--- Exercise details ---
Below are several records. Retype exactly those lines running from the one with "strchr row d" through the one with "rewrite existsb_exists, bool_decide_eq_true.", end lines included, and no others.

--- Supplied records ---
┌──
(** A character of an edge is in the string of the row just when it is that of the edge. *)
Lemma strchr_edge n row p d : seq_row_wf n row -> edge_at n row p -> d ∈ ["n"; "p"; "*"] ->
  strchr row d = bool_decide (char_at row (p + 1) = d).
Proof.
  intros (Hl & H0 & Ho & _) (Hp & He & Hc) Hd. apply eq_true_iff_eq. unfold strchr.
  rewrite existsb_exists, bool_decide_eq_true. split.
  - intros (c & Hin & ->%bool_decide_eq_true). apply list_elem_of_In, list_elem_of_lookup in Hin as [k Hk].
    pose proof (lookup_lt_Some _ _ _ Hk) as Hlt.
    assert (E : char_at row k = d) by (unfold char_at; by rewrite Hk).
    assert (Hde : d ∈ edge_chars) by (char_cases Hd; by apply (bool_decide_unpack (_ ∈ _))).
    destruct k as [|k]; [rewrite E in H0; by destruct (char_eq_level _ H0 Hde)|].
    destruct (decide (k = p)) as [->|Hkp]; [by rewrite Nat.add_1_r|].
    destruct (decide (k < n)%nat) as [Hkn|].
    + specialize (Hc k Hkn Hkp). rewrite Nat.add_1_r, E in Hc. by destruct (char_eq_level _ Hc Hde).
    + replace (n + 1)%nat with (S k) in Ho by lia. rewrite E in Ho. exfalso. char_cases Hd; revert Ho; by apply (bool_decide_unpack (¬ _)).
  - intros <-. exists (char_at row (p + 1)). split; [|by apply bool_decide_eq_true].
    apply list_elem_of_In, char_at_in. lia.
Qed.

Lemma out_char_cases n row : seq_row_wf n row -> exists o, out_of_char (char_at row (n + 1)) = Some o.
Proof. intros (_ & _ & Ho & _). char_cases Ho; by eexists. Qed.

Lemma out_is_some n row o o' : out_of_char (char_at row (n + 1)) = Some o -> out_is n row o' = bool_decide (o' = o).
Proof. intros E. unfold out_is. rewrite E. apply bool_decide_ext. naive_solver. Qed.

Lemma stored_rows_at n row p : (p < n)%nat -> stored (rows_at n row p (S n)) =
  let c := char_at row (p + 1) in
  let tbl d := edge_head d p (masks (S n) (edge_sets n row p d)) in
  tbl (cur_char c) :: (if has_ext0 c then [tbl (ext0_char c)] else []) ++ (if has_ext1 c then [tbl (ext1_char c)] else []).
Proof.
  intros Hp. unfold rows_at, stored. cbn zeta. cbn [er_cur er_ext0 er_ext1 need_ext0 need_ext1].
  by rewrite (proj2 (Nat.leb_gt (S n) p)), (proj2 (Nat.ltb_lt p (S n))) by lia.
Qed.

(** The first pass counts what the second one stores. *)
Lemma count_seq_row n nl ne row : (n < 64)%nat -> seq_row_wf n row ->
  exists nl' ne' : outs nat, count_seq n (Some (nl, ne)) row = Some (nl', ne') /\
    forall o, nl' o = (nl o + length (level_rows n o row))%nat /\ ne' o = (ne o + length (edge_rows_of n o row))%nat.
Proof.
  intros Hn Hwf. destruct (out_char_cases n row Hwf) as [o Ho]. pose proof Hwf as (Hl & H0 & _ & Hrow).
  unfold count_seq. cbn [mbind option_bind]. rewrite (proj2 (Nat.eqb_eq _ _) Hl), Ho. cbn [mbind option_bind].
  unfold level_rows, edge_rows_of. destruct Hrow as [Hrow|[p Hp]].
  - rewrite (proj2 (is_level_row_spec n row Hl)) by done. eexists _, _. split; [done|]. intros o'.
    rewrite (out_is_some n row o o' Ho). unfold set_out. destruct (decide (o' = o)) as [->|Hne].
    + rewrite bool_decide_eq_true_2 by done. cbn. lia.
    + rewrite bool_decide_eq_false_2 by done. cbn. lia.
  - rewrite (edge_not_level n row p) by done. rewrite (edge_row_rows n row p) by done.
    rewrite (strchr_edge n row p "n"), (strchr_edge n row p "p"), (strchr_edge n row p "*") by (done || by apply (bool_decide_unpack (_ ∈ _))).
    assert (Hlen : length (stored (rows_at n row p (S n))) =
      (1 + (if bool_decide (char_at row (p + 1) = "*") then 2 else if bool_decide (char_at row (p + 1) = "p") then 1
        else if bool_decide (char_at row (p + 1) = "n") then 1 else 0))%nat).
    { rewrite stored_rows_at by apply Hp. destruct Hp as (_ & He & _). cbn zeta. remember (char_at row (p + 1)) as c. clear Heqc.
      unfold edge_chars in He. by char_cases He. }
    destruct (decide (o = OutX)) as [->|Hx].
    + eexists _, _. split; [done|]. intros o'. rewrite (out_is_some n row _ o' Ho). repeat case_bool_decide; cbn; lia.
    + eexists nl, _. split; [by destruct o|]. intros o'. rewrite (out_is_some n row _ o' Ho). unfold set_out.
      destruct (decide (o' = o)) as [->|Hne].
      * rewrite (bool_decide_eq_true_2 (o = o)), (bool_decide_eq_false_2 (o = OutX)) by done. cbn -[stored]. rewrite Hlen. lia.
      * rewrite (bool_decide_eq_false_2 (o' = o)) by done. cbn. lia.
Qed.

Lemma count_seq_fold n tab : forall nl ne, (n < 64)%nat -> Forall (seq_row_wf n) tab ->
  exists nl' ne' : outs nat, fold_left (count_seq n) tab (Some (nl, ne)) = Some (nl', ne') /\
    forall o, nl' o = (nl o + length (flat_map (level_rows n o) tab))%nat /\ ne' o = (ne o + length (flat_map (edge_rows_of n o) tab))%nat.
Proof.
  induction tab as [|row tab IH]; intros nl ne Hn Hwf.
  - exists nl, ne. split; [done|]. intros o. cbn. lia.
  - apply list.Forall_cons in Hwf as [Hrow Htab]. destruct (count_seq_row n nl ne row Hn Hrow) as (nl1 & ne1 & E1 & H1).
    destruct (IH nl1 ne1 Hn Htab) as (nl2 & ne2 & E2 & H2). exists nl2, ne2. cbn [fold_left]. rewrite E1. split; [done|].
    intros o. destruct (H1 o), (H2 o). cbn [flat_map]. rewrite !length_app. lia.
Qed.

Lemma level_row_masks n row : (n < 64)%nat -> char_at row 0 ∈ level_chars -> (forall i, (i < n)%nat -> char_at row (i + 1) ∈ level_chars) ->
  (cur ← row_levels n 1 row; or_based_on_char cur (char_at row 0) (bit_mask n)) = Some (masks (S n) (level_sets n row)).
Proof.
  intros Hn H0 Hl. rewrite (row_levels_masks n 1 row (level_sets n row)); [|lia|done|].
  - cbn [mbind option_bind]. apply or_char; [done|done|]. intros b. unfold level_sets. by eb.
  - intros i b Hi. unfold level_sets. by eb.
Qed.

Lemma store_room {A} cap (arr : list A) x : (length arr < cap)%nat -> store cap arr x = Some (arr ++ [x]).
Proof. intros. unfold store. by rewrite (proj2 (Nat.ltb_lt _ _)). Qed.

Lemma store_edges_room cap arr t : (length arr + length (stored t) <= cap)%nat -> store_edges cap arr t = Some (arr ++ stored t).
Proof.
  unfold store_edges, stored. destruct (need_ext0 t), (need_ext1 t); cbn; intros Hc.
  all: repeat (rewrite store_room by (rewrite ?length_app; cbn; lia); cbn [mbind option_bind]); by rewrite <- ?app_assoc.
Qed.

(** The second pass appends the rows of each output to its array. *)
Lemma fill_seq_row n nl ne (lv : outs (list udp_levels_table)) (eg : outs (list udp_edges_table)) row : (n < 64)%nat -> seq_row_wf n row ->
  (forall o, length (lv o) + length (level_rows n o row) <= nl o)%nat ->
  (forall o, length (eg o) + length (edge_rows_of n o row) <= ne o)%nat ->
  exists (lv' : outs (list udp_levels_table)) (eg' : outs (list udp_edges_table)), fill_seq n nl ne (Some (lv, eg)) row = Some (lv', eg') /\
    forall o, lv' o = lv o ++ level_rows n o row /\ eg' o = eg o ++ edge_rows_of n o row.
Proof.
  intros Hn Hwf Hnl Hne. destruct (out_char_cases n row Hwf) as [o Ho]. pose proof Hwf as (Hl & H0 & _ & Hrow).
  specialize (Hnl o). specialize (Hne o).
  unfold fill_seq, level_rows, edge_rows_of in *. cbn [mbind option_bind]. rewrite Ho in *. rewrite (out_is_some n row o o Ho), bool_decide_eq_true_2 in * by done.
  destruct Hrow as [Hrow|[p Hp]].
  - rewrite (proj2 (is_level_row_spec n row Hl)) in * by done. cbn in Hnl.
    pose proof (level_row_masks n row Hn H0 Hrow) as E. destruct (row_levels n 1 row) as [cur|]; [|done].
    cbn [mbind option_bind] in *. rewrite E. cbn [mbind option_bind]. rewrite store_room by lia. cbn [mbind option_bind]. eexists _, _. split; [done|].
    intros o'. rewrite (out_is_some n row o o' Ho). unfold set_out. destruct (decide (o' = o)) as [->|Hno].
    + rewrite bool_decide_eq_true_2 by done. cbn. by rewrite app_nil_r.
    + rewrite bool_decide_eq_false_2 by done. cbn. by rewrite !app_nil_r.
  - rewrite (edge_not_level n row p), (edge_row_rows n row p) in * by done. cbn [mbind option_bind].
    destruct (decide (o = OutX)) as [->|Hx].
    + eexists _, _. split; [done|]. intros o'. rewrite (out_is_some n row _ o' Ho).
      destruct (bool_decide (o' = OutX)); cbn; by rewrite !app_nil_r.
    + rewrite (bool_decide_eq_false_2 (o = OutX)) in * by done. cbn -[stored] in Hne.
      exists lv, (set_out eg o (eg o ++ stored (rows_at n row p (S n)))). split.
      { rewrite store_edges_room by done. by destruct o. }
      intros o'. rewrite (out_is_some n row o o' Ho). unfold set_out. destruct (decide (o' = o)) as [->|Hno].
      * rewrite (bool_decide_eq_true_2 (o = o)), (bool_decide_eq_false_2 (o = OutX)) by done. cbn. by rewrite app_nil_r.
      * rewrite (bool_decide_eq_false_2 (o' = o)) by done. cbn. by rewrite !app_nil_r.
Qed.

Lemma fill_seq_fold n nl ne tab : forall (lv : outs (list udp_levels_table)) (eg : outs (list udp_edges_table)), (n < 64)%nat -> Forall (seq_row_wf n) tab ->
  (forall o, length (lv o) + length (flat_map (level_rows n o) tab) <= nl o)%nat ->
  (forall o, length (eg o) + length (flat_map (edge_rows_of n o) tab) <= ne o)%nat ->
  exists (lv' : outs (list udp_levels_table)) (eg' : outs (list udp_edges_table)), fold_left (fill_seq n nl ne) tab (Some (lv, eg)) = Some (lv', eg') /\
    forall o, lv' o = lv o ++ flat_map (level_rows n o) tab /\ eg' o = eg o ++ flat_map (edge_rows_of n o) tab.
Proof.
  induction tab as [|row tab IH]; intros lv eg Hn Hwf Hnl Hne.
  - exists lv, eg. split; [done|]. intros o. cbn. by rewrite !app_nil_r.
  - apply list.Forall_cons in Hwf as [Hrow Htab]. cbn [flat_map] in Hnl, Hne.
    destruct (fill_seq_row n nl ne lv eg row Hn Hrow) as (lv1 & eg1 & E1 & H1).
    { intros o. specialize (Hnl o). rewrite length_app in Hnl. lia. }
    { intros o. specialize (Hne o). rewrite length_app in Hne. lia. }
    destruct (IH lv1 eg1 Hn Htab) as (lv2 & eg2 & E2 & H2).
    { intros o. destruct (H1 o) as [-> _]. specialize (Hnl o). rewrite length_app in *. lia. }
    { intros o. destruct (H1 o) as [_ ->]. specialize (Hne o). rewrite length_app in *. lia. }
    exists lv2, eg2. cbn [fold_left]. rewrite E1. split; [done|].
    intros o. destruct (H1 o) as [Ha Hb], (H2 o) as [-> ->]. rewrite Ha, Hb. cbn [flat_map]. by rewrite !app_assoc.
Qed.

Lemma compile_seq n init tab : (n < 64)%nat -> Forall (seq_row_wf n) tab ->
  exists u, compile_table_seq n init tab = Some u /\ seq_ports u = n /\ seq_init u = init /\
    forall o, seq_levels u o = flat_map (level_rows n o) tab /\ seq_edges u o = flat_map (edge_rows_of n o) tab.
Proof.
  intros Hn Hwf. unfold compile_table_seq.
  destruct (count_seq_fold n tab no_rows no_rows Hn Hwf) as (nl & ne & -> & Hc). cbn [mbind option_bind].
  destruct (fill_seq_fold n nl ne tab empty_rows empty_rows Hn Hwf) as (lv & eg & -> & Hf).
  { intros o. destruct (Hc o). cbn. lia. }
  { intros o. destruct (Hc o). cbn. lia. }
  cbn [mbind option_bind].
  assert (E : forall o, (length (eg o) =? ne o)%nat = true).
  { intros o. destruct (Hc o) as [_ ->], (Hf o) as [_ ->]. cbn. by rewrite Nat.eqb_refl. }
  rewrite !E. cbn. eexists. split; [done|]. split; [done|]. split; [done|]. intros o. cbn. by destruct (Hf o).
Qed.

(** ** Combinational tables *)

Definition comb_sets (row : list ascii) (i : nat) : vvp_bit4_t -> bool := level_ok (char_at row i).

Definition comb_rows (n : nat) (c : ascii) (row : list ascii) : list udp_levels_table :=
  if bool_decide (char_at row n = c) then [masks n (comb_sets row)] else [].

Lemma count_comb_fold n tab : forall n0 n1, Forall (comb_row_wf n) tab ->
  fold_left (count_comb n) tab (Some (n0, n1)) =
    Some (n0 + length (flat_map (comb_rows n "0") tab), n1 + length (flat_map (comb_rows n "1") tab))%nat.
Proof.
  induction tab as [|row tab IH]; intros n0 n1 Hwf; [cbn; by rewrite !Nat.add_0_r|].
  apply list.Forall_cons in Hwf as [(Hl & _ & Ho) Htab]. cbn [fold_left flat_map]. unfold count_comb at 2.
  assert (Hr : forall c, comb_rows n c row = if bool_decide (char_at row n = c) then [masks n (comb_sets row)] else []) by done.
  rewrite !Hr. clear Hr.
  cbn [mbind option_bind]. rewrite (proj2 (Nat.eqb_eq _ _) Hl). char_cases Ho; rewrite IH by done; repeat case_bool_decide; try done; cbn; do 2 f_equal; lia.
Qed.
└──
┌──
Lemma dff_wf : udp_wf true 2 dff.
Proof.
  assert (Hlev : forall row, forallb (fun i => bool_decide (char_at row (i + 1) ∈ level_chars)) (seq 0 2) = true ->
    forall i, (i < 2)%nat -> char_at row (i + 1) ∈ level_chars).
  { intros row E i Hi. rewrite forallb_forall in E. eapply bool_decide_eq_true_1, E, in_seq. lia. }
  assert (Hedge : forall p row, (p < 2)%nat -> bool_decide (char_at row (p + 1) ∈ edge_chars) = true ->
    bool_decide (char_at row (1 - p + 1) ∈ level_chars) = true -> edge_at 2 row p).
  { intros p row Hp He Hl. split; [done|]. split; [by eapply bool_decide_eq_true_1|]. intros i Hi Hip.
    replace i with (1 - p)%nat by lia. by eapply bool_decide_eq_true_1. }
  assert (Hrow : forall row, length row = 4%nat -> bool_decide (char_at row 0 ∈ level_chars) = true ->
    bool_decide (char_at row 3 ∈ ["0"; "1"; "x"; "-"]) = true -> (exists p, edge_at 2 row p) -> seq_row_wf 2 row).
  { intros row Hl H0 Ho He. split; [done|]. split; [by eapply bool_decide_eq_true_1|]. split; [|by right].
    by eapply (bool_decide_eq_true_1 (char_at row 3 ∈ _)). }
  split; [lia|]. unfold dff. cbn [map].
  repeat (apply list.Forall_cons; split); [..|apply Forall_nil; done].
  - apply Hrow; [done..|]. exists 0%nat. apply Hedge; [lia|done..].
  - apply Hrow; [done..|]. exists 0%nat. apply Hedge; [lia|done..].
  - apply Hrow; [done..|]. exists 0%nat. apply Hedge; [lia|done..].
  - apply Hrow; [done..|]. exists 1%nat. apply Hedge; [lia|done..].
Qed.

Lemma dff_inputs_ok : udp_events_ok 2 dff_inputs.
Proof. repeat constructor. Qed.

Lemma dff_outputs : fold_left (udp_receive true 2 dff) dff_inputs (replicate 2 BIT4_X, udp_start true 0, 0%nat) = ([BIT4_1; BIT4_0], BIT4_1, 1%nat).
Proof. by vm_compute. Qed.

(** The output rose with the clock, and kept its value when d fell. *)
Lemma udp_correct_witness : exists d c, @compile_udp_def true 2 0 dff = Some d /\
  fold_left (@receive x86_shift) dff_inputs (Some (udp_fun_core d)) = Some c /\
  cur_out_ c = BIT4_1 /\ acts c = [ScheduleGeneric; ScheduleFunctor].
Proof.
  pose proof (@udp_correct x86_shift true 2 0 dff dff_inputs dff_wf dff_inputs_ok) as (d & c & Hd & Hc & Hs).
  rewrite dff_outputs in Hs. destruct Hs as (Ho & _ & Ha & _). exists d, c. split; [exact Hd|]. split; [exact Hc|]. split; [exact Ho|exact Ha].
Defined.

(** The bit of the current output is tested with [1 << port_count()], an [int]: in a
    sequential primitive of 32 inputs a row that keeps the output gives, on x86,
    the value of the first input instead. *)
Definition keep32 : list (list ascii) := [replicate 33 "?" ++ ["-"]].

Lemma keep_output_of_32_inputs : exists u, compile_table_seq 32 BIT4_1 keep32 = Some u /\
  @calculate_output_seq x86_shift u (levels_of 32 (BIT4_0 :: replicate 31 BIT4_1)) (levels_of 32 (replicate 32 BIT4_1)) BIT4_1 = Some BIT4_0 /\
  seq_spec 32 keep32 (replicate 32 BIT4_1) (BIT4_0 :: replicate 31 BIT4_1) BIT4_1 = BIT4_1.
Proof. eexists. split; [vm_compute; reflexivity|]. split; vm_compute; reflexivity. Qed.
└──
┌──
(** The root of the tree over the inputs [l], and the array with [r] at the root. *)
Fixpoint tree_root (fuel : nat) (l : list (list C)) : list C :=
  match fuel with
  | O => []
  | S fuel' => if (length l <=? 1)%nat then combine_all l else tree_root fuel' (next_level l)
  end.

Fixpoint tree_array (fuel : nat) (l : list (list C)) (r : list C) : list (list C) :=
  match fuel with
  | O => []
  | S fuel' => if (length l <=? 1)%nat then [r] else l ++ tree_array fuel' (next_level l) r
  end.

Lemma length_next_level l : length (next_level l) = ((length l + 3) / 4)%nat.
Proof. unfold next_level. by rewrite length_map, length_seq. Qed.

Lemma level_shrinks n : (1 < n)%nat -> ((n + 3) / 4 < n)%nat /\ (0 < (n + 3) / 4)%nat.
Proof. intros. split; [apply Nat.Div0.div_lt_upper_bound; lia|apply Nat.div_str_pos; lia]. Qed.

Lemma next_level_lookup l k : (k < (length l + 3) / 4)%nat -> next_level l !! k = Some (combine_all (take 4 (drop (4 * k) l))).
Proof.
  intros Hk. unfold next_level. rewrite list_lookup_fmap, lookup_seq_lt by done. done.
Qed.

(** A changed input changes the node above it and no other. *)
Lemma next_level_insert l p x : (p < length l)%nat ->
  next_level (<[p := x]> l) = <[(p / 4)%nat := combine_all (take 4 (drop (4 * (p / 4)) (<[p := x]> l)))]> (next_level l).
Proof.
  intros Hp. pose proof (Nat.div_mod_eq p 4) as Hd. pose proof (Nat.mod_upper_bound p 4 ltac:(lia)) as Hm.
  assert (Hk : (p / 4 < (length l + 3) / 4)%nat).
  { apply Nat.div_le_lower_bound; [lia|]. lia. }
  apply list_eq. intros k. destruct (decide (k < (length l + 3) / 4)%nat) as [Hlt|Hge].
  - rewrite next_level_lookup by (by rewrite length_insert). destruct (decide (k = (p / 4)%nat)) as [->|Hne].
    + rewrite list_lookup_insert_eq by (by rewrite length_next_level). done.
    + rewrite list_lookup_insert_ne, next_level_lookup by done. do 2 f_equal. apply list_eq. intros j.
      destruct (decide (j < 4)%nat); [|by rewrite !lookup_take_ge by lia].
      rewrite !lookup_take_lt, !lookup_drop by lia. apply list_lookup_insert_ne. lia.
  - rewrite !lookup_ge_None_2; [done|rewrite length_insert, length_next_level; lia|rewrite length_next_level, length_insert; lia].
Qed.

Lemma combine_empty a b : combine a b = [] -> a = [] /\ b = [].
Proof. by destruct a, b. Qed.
└──
--- Solution ---
  strchr row d = bool_decide (char_at row (p + 1) = d).
Proof.
  intros (Hl & H0 & Ho & _) (Hp & He & Hc) Hd. apply eq_true_iff_eq. unfold strchr.
  rewrite existsb_exists, bool_decide_eq_true. split.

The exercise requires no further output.